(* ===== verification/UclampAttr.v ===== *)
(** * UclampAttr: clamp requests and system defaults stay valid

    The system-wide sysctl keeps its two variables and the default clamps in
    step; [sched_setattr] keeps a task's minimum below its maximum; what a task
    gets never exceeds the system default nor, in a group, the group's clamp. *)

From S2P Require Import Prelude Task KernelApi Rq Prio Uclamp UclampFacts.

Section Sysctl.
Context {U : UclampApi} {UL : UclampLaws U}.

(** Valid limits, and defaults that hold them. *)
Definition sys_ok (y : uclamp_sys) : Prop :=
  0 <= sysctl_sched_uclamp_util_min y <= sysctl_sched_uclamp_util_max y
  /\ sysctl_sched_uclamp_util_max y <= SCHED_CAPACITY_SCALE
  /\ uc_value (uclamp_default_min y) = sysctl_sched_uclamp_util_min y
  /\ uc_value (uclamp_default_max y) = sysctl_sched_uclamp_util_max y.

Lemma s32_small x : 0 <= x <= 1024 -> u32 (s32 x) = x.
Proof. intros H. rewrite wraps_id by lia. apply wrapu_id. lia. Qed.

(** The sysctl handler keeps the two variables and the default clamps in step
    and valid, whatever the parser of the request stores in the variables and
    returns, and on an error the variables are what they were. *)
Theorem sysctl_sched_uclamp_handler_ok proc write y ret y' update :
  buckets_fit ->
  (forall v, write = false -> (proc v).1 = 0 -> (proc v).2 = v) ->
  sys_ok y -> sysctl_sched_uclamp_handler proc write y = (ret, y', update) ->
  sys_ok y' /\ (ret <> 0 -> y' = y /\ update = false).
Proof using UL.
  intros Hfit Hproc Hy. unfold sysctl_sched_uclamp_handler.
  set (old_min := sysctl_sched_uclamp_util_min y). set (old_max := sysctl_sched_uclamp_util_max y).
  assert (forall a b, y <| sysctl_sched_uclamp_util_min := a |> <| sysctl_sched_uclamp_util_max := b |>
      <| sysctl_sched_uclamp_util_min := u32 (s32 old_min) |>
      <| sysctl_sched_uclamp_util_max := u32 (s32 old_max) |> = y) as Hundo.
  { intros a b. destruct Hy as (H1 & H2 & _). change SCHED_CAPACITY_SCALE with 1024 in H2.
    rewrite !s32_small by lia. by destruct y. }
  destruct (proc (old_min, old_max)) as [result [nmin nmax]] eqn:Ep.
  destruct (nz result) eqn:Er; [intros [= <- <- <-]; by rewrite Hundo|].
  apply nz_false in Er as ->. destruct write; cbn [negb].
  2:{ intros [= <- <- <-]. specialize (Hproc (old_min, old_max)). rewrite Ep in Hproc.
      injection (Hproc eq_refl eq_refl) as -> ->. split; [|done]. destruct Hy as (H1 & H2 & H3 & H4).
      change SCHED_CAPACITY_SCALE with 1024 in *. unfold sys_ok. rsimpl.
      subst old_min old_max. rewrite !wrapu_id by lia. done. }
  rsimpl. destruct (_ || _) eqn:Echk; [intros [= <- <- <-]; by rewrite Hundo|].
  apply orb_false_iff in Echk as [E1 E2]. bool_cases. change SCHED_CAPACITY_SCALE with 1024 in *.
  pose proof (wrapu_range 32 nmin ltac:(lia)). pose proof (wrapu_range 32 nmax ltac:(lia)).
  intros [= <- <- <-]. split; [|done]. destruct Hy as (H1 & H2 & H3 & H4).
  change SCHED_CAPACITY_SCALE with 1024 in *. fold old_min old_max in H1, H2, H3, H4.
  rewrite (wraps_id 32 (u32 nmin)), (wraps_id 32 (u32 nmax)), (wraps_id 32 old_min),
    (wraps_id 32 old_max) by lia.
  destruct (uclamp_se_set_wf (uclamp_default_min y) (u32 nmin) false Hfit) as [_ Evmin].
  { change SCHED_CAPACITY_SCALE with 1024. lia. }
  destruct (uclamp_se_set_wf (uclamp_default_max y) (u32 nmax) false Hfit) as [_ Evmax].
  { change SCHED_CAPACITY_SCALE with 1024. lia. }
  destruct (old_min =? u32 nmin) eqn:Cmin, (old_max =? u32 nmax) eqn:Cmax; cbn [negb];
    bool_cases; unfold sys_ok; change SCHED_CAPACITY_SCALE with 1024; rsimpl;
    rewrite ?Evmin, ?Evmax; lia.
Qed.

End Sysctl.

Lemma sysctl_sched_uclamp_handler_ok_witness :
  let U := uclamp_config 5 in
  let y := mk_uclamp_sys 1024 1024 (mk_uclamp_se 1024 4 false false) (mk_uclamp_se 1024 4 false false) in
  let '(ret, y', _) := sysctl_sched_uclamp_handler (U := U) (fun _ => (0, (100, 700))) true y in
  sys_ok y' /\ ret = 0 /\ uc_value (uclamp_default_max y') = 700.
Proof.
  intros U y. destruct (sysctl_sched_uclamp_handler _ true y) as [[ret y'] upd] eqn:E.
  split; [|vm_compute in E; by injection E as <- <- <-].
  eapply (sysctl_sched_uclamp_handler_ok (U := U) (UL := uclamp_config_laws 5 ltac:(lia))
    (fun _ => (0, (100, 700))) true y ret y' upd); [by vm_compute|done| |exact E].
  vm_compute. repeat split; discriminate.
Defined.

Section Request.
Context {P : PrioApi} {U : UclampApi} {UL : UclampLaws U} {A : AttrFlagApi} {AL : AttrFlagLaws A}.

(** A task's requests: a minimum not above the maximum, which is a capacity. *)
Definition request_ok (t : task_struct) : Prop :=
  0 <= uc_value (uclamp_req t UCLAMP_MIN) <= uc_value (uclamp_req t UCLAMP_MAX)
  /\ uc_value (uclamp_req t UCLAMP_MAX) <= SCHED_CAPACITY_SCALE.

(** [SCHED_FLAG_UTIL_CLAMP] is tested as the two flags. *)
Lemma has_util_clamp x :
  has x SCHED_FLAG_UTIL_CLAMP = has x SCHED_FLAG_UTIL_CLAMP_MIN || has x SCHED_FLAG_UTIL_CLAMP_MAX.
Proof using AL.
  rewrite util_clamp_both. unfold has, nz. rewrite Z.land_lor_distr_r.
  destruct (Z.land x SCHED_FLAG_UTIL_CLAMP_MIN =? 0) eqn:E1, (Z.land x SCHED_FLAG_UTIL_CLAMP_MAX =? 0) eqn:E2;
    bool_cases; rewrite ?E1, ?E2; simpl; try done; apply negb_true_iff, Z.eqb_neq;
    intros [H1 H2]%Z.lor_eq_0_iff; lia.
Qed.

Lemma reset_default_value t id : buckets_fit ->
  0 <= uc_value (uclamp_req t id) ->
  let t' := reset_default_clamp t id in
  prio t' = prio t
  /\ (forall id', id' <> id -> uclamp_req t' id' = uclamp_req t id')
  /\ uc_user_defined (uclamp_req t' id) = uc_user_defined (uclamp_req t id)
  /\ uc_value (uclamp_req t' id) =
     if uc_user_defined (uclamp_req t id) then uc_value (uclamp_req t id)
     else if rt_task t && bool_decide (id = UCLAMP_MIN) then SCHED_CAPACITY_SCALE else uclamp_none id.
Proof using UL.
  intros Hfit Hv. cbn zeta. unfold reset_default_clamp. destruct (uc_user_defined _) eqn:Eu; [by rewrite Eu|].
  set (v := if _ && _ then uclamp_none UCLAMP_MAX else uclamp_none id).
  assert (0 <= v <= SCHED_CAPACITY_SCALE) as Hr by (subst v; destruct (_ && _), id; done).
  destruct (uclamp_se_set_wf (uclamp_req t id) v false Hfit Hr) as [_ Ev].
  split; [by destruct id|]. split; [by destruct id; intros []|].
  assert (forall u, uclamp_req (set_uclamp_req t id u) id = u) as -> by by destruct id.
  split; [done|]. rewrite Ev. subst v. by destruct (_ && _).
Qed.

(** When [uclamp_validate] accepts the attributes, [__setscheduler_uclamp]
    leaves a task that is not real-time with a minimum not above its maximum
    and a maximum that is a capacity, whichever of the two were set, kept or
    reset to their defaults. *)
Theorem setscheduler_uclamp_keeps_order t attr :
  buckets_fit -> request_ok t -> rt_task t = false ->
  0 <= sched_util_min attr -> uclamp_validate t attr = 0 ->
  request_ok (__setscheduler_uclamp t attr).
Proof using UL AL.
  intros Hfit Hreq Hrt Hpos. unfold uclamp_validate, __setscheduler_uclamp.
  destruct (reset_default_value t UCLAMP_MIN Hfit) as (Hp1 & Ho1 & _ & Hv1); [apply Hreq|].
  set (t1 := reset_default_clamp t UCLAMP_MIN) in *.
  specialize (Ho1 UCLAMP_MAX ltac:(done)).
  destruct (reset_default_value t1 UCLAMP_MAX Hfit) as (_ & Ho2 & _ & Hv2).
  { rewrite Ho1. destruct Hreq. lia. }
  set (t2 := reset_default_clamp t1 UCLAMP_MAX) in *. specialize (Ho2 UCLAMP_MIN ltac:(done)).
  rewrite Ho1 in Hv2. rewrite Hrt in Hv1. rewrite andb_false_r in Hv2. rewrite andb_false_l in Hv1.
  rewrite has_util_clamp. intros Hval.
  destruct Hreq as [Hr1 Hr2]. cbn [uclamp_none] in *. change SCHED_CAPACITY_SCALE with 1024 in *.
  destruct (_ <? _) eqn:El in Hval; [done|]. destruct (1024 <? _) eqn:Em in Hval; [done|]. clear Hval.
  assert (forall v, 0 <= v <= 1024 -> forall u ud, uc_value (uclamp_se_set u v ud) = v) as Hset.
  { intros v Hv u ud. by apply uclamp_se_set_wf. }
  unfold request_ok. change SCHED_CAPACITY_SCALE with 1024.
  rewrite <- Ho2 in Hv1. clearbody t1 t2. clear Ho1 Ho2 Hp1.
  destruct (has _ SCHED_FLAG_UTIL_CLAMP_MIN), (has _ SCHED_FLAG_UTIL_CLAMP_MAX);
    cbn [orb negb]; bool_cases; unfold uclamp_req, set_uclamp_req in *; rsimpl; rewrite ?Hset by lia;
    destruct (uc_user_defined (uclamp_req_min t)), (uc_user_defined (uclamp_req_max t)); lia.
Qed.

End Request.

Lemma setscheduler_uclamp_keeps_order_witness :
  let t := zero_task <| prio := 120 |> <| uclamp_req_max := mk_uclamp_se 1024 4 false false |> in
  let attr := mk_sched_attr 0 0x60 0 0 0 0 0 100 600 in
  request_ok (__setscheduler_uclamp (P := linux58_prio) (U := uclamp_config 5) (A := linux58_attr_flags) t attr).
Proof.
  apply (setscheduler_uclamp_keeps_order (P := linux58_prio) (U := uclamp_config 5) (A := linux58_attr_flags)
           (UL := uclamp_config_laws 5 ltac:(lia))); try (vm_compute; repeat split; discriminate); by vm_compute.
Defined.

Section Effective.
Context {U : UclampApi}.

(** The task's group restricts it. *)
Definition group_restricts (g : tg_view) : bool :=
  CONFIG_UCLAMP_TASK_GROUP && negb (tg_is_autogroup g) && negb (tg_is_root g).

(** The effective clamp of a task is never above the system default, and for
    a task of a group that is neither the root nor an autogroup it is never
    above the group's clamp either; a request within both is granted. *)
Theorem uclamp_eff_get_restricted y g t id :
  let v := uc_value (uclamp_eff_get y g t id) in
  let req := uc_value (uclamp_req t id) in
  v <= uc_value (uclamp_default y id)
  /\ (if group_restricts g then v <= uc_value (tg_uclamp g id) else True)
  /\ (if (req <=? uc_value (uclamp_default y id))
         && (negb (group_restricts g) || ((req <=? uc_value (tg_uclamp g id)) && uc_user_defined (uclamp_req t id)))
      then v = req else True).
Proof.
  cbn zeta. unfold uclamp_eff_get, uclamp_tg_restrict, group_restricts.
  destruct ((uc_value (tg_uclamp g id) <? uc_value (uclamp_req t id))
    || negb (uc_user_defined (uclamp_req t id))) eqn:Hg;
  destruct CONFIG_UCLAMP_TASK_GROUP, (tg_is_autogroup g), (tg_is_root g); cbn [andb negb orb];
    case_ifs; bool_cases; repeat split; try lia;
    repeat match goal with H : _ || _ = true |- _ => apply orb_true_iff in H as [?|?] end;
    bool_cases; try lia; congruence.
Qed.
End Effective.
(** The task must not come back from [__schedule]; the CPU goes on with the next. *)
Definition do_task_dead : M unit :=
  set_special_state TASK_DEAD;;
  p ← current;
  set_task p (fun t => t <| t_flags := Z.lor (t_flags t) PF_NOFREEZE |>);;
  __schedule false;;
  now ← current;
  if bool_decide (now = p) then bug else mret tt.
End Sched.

* [Problem description]: Above are the records. Copy the lines beginning at the one that has "Lemma s32_small x" and ending with the one that has "set (old_min := sysctl_sched_uclamp_util_min", unchanged.

* [Exercise result]:
Lemma s32_small x : 0 <= x <= 1024 -> u32 (s32 x) = x.
Proof. intros H. rewrite wraps_id by lia. apply wrapu_id. lia. Qed.

(** The sysctl handler keeps the two variables and the default clamps in step
    and valid, whatever the parser of the request stores in the variables and
    returns, and on an error the variables are what they were. *)
Theorem sysctl_sched_uclamp_handler_ok proc write y ret y' update :
  buckets_fit ->
  (forall v, write = false -> (proc v).1 = 0 -> (proc v).2 = v) ->
  sys_ok y -> sysctl_sched_uclamp_handler proc write y = (ret, y', update) ->
  sys_ok y' /\ (ret <> 0 -> y' = y /\ update = false).
Proof using UL.
  intros Hfit Hproc Hy. unfold sysctl_sched_uclamp_handler.
  set (old_min := sysctl_sched_uclamp_util_min y). set (old_max := sysctl_sched_uclamp_util_max y).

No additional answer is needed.